**TRY IT:** The whole of the data is to be reproduced exactly.

**DATA FOR THE TASK:**

Lemma onSuccess_state s now cb :
  state cb = s ->
  state (onSuccess s now cb) = s \/ arrow s (state (onSuccess s now cb)).
Proof.
  intros <-. unfold onSuccess. destruct (state cb) eqn:Hs; repeat case_match; auto.
  right. rewrite setState_state. constructor.
Qed.

Lemma onFailure_state s now cb :
  state cb = s ->
  state (onFailure s now cb) = s \/ arrow s (state (onFailure s now cb)).
Proof.
  intros <-. unfold onFailure. destruct (state cb) eqn:Hs; repeat case_match; auto;
    right; rewrite setState_state; constructor.
Qed.

(** A completion whose generation is no longer current changes nothing
    beyond what looking at the state does. *)
Lemma afterRequest_stale g ok now cb :
  g <> generation (currentState now cb) -> afterRequest g ok now cb = currentState now cb.
Proof. unfold afterRequest. intros. case_decide; congruence. Qed.

(** *** Sequential requests on a closed breaker *)

Lemma not_expired_le t t' cb : t <= t' -> not_expired t' cb -> not_expired t cb.
Proof. unfold not_expired. destruct (expiry cb); [lia|done]. Qed.

Lemma beforeRequest_closed now cb :
  state cb = StateClosed -> not_expired now cb ->
  beforeRequest now cb = (with_counts (Counts.onRequest (counts cb)) cb, inl (generation cb)).
Proof.
  intros Hs He. unfold beforeRequest.
  rewrite currentState_not_expired by (auto; left; congruence). by rewrite Hs.
Qed.

Lemma afterRequest_closed ok now cb :
  state cb = StateClosed -> not_expired now cb ->
  afterRequest (generation cb) ok now cb =
    if ok then with_counts (Counts.onSuccess (counts cb)) cb
    else if readyToTrip cb (Counts.onFailure (counts cb))
         then with_dyn StateOpen (generation cb + 1) Counts.zero (Some (now + timeout cb)) cb
         else with_counts (Counts.onFailure (counts cb)) cb.
Proof.
  intros Hs He. unfold afterRequest.
  rewrite currentState_not_expired by (auto; left; congruence).
  rewrite decide_True by done. rewrite Hs. destruct ok; simpl; [done|].
  case_match; [|done]. unfold setState. simpl. rewrite Hs.
  by rewrite decide_False.
Qed.

(** One request on a closed breaker, start to end: it is counted, and a
    failure that satisfies the trip predicate opens the breaker. *)
Lemma call_closed tb ta ok cb :
  state cb = StateClosed -> tb <= ta -> not_expired ta cb ->
  call tb ta ok cb =
    (let c := Counts.onRequest (counts cb) in
     if ok then with_counts (Counts.onSuccess c) cb
     else if readyToTrip cb (Counts.onFailure c)
          then with_dyn StateOpen (generation cb + 1) Counts.zero (Some (ta + timeout cb)) cb
          else with_counts (Counts.onFailure c) cb, None).
Proof.
  intros Hs Hle He. unfold call.
  rewrite beforeRequest_closed by eauto using not_expired_le.
  f_equal. etrans.
  { apply (afterRequest_closed ok ta (with_counts (Counts.onRequest (counts cb)) cb) Hs He). }
  simpl. by repeat case_match.
Qed.

(** *** An open breaker *)

Lemma beforeRequest_open now cb e :
  state cb = StateOpen -> expiry cb = Some e -> now <= e ->
  beforeRequest now cb = (cb, inr ErrOpenState).
Proof.
  intros Hs He Hle. unfold beforeRequest.
  rewrite currentState_not_expired; [by rewrite Hs|right; by rewrite He|].
  unfold not_expired. by rewrite He.
Qed.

**SOLVED EXERCISE:**
Lemma onSuccess_state s now cb :
  state cb = s ->
  state (onSuccess s now cb) = s \/ arrow s (state (onSuccess s now cb)).
Proof.
  intros <-. unfold onSuccess. destruct (state cb) eqn:Hs; repeat case_match; auto.
  right. rewrite setState_state. constructor.
Qed.

Lemma onFailure_state s now cb :
  state cb = s ->
  state (onFailure s now cb) = s \/ arrow s (state (onFailure s now cb)).
Proof.
  intros <-. unfold onFailure. destruct (state cb) eqn:Hs; repeat case_match; auto;
    right; rewrite setState_state; constructor.
Qed.

(** A completion whose generation is no longer current changes nothing
    beyond what looking at the state does. *)
Lemma afterRequest_stale g ok now cb :
  g <> generation (currentState now cb) -> afterRequest g ok now cb = currentState now cb.
Proof. unfold afterRequest. intros. case_decide; congruence. Qed.

(** *** Sequential requests on a closed breaker *)

Lemma not_expired_le t t' cb : t <= t' -> not_expired t' cb -> not_expired t cb.
Proof. unfold not_expired. destruct (expiry cb); [lia|done]. Qed.

Lemma beforeRequest_closed now cb :
  state cb = StateClosed -> not_expired now cb ->
  beforeRequest now cb = (with_counts (Counts.onRequest (counts cb)) cb, inl (generation cb)).
Proof.
  intros Hs He. unfold beforeRequest.
  rewrite currentState_not_expired by (auto; left; congruence). by rewrite Hs.
Qed.

Lemma afterRequest_closed ok now cb :
  state cb = StateClosed -> not_expired now cb ->
  afterRequest (generation cb) ok now cb =
    if ok then with_counts (Counts.onSuccess (counts cb)) cb
    else if readyToTrip cb (Counts.onFailure (counts cb))
         then with_dyn StateOpen (generation cb + 1) Counts.zero (Some (now + timeout cb)) cb
         else with_counts (Counts.onFailure (counts cb)) cb.
Proof.
  intros Hs He. unfold afterRequest.
  rewrite currentState_not_expired by (auto; left; congruence).
  rewrite decide_True by done. rewrite Hs. destruct ok; simpl; [done|].
  case_match; [|done]. unfold setState. simpl. rewrite Hs.
  by rewrite decide_False.
Qed.

(** One request on a closed breaker, start to end: it is counted, and a
    failure that satisfies the trip predicate opens the breaker. *)
Lemma call_closed tb ta ok cb :
  state cb = StateClosed -> tb <= ta -> not_expired ta cb ->
  call tb ta ok cb =
    (let c := Counts.onRequest (counts cb) in
     if ok then with_counts (Counts.onSuccess c) cb
     else if readyToTrip cb (Counts.onFailure c)
          then with_dyn StateOpen (generation cb + 1) Counts.zero (Some (ta + timeout cb)) cb
          else with_counts (Counts.onFailure c) cb, None).
Proof.
  intros Hs Hle He. unfold call.
  rewrite beforeRequest_closed by eauto using not_expired_le.
  f_equal. etrans.
  { apply (afterRequest_closed ok ta (with_counts (Counts.onRequest (counts cb)) cb) Hs He). }
  simpl. by repeat case_match.
Qed.

(** *** An open breaker *)

Lemma beforeRequest_open now cb e :
  state cb = StateOpen -> expiry cb = Some e -> now <= e ->
  beforeRequest now cb = (cb, inr ErrOpenState).
Proof.
  intros Hs He Hle. unfold beforeRequest.
  rewrite currentState_not_expired; [by rewrite Hs|right; by rewrite He|].
  unfold not_expired. by rewrite He.
Qed.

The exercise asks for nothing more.